Problem to solve: Scan the entries that follow and work out how many lines contain "VectorStore". Give the number and nothing else.

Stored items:
▽
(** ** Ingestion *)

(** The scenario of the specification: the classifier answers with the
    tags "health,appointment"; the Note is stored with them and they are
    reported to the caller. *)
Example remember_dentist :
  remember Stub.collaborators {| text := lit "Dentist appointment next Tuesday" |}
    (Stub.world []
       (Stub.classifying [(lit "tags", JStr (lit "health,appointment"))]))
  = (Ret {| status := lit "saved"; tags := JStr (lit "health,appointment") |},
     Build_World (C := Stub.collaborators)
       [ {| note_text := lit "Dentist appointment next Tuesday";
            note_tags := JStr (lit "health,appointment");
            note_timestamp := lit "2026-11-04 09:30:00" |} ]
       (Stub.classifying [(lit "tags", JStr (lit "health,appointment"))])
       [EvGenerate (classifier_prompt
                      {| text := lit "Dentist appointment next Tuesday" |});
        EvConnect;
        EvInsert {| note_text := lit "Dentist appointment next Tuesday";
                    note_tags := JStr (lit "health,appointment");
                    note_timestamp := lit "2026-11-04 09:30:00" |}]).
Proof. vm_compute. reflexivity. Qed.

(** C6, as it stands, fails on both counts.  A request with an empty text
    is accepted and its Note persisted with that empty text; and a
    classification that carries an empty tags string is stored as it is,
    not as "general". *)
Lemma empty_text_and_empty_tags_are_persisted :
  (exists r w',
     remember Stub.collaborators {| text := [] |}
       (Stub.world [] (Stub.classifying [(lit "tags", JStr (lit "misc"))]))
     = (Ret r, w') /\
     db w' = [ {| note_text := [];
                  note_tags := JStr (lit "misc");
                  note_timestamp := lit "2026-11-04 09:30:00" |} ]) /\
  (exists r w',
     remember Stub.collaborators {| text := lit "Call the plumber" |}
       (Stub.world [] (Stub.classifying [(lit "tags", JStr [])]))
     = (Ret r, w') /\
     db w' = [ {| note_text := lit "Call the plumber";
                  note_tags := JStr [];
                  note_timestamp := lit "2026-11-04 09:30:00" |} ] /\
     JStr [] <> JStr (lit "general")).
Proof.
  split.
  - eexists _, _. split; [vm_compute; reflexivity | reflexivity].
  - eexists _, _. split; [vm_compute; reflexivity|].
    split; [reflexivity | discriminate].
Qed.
△
▽
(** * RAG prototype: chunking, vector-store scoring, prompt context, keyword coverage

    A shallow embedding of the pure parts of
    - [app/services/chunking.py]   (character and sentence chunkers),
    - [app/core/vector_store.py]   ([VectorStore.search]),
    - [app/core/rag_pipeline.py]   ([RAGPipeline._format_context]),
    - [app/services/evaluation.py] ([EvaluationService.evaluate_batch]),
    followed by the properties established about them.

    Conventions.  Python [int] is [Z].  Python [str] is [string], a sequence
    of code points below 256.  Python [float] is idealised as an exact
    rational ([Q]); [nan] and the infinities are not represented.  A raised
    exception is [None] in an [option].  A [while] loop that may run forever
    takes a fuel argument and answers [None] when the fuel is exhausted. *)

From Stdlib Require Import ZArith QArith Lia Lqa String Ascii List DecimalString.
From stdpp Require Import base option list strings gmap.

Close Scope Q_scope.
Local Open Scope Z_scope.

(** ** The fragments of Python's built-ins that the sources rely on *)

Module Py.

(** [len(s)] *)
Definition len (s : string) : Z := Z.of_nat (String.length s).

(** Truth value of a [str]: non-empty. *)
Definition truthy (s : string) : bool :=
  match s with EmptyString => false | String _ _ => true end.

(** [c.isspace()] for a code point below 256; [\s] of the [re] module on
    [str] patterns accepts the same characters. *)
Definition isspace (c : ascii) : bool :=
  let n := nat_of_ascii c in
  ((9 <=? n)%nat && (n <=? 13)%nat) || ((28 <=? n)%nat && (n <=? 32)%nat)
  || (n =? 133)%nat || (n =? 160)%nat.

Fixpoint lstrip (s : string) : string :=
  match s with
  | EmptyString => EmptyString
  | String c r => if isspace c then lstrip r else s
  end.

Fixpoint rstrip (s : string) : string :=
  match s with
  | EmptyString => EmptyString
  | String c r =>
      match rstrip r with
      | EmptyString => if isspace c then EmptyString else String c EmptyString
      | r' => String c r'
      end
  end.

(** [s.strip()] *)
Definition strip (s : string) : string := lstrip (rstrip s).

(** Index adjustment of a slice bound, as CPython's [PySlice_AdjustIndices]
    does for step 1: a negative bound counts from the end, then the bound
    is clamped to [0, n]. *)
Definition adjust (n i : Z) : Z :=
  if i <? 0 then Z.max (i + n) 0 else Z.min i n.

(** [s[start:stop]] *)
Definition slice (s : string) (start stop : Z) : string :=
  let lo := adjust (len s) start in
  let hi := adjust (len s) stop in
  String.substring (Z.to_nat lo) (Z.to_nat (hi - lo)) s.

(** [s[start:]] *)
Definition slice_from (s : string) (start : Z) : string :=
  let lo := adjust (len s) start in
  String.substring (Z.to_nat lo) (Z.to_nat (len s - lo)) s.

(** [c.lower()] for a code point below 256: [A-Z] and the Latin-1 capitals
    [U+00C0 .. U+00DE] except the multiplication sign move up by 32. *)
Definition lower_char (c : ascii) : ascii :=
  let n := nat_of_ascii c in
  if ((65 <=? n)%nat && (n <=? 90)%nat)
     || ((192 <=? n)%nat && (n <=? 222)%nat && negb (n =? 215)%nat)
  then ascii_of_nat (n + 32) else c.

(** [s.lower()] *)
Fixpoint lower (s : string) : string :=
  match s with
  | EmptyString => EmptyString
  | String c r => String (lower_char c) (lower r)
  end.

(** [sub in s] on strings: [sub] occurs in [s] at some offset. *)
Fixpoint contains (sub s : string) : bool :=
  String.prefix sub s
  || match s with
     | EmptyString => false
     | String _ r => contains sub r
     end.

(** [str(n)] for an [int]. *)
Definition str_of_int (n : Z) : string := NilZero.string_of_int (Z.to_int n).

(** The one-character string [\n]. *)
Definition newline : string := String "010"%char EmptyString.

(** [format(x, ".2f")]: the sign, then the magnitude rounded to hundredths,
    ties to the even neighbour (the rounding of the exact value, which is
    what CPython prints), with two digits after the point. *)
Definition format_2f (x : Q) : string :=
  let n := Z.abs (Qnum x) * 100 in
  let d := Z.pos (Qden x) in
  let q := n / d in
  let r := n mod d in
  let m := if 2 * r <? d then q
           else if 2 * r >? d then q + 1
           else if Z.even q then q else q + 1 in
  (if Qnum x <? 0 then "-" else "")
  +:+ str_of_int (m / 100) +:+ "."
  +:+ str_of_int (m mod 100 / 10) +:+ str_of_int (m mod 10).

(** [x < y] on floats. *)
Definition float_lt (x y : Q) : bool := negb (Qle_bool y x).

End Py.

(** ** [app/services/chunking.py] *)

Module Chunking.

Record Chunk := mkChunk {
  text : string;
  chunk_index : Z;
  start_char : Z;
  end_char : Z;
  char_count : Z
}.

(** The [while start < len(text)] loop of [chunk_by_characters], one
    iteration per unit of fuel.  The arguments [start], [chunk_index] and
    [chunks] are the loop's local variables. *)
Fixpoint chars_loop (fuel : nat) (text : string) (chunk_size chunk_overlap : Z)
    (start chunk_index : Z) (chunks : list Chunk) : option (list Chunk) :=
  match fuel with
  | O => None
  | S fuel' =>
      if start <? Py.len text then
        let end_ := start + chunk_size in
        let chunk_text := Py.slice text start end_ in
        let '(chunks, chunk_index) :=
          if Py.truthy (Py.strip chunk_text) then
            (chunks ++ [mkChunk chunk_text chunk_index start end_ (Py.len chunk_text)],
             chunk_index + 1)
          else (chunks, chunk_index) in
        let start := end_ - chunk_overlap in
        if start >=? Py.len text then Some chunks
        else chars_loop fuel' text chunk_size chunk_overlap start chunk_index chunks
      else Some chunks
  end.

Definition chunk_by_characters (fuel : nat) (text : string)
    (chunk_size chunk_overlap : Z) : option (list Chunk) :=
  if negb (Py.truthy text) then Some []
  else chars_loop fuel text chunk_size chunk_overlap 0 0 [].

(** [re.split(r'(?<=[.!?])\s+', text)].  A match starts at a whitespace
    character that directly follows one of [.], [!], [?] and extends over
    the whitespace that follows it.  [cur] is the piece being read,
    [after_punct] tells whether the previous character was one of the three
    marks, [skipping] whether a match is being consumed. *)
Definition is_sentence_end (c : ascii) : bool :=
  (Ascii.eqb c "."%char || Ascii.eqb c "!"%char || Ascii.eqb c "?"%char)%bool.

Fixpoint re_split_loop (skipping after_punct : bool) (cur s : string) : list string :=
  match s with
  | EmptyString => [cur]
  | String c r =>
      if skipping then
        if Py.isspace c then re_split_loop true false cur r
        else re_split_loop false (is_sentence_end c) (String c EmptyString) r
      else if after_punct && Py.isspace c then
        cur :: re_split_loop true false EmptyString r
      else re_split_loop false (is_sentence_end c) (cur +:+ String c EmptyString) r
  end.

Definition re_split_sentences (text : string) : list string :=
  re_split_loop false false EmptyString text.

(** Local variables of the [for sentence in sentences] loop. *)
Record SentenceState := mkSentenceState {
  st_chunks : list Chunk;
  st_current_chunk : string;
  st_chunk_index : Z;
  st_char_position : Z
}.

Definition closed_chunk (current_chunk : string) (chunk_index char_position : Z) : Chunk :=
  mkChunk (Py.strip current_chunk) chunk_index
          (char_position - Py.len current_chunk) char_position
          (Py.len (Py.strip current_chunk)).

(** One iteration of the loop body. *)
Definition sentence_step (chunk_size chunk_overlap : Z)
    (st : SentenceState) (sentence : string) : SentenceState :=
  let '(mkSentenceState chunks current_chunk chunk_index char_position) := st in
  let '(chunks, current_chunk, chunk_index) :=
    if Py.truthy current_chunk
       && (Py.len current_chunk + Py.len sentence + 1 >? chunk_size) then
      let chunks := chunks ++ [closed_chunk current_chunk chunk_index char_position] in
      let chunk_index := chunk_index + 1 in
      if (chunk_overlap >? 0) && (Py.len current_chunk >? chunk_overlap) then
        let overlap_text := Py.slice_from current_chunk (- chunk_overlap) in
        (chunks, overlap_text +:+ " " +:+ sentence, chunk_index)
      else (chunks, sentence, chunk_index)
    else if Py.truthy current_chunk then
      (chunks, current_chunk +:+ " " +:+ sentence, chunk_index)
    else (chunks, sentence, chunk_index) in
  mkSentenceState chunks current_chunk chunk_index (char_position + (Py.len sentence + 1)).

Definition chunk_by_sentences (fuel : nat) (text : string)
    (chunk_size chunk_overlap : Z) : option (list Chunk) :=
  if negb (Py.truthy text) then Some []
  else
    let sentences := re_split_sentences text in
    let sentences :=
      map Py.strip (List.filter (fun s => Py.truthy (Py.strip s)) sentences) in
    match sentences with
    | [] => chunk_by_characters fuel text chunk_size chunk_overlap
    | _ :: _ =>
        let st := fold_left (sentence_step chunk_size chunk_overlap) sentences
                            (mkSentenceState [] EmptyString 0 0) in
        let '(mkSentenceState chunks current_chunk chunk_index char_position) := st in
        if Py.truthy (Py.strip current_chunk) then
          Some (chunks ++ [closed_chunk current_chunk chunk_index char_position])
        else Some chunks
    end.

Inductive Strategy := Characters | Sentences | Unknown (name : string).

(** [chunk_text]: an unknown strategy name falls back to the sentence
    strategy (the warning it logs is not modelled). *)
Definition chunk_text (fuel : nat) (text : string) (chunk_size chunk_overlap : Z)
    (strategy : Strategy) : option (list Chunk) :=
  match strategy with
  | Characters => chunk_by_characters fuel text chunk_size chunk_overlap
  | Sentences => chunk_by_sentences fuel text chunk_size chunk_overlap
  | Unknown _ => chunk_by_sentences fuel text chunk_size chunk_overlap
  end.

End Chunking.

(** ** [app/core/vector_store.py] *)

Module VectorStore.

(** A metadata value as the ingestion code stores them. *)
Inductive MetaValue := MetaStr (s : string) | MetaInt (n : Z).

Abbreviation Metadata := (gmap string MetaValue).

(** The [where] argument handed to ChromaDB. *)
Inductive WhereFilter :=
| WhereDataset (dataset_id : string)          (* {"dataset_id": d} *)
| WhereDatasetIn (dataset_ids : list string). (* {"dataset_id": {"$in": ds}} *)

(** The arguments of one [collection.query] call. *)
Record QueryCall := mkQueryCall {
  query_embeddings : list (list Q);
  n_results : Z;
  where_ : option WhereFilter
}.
△
Result for this task: 2